The 2010 flood photo album from the Great Jones County Fair provides a vivid record of how high water can transform people’s activities and expectations.  Buildings where animals were normally housed and vegetables displayed and where people competed were empty of human, animal, and plant life and full of water.

            But 2010 was not the only, recent, high water year in Jones County.  2008 had been a record setter with the Wapsipinicon cresting at 26.2 feet.  On June 26, 2013 officials were fearing that the Wapsi would rise to 27 feet 10 inches, higher than 2008 and well above the 14 feet flood stage.  This was the result of between one and six inches of rain falling in the county in the previous 24-hour period.  Officials advised people not to go to affected areas, especially Anamosa, Olin, Oxford Junction, Wyoming, and the rural areas of Jones County.  Roads were closed; bridges out.  It would have been all too easy to drive into high water, higher than it first looked.  At least in 2013—unlike in 2008—Jones County could look to less affected neighboring counties for assistance.

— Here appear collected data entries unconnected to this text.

Definition wf_helmrelease (hr : HelmRelease) : Prop :=
  ∃ spec, index (hr_Object hr) "spec" = VMap spec ∧
    (index spec "valuesFrom" = VNil ∨ ∃ l, index spec "valuesFrom" = VList l) ∧
    Forall wf_values_ref (hr_refs hr).

Definition wf_app (a : App) : Prop := Forall wf_extra_config (app_refs a).

Definition wf_obj (k : kind) : obj k → Prop :=
  match k return obj k → Prop with
  | KCluster => wf_cluster
  | KSecret => wf_secret
  | KConfigMap => wf_configmap
  | KHelmRelease => wf_helmrelease
  | KApp => wf_app
  end.

Definition well_formed `{SystemRoles} (s : Snapshot) : Prop :=
  (∀ k key o, objs k s !! key = Some o → wf_obj k o) ∧
  (∀ n t, s_tokens s !! n = Some t → Expiry t ≠ 0%Z).

(** ** What the operator sends *)

Lemma wf_token_secret c n tok : wf_secret (stored KSecret (token_secret c n tok)).
Proof.
  unfold wf_secret, stored, token_secret. simpl. rewrite map_union_empty.
  apply map_Forall_singleton. by split.
Qed.

Lemma wf_values_configmap key values : wf_configmap (values_configmap key values).
Proof.
  split_and!; simpl; [by apply map_Forall_singleton|done|]. apply map_disjoint_empty_r.
Qed.

Lemma wf_set_values cm values d :
  cm_Data cm = Some d → is_Some (d !! "values") → wf_configmap cm → wf_configmap (set_values values cm).
Proof.
  intros Hd [v Hv] (Hk & Hb & Hdis). unfold wf_configmap, set_values in *. rewrite Hd in *. simpl in *.
  split_and!; [|done|].
  - by apply map_Forall_insert_2.
  - apply map_disjoint_insert_l_2; [|done]. by eapply map_disjoint_Some_l.
Qed.

Lemma wf_values_ref_ref cm : cm ≠ "" → wf_values_ref (values_ref cm).
Proof.
  intros Hne. eexists _, "ConfigMap", cm. split_and!; [done|done| |done|done]. by left.
Qed.

Lemma wf_setValuesFrom hr refs :
  Forall wf_values_ref (elems refs) → wf_helmrelease (setValuesFrom hr refs).
Proof.
  intros Hl. eexists. split_and!.
  - unfold setValuesFrom. simpl. apply index_insert.
  - right. eexists. apply index_insert.
  - unfold hr_refs. by rewrite getValuesFrom_set.
Qed.

Lemma Forall_append_reference {A} `{EqDecision A} (P : A → Prop) refs ref :
  P ref → Forall P (elems refs) → Forall P (elems (append_reference refs ref)).
Proof.
  intros Hr Hl. rewrite append_reference_spec. case_decide; [done|].
  apply Forall_app. split; [done|by apply Forall_singleton].
Qed.

Lemma Forall_remove_reference {A} `{EqDecision A} (P : A → Prop) refs ref :
  Forall P (elems refs) → Forall P (elems (remove_reference refs ref)).
Proof.
  intros Hl. rewrite remove_reference_spec. apply Forall_forall. intros x [_ Hx]%list_elem_of_filter.
  by apply (proj1 (Forall_forall P _) Hl).
Qed.

Lemma wf_extra cm ns : cm ≠ "" → wf_extra_config (extra_config cm ns).
Proof. intros Hne. split_and!; [by left|done|done..]. Qed.

Lemma GetConfigmapName_ne c app : GetConfigmapName c app ≠ "".
Proof. unfold GetConfigmapName. by destruct c. Qed.

Lemma GetTbotConfigmapName_ne c : GetTbotConfigmapName c ≠ "".
Proof. done. Qed.

Section Schema.
Context `{Unicode, Semver, Yaml, WorldLaws, !ProvisionTokens, !TeleportTypesLaws,
  ControllerUtil, !ControllerUtilLaws}.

            The following year Jones County was back among a list of 22 Iowa counties named in an August 7, 2014 Presidential Disaster Declaration due to the effects of severe storms, tornadoes, straight-line winds and flooding from June 26 to July 7 of that year.

            In early September of 2018 the Wapsi rose 10 feet in three days.  The river was not as high as it had been in 2008 or 2013, but the National Weather Service, on September 5, was predicting a crest of 22.4 feet, the sixth highest recorded and just a fraction less than the fifth highest record achieved in 2016 with 22.74 feet. Flood stage at Anamosa is 14 feet.

            That September officials and residents in Anamosa said they were ready, with sand-bagging materials on hand. Nearby in historic Stone City that sits lower on the river, people were more cautious.  On the one hand, the rising water was a threat to the old building that housed the General Store Pub.  On the other hand, as pub employee Kyle Kilburg explained, “if you can get a good look at the river from the General Store deck, there’s going to be people here.”   

Sources: on-line: Great Jones County Fair Flood Photo Album; Stacey Murray, “Flood waters could top 2008 record,” Journal-eureka, June 26, 2013; Iowa Homeland Security and Emergency Management Division, August 7, 2014; Aaron Scheinblum, “Businesses, city officials prepare for high levels along Wapsipinicon River,” KCRG 9.2, September 5, 2018.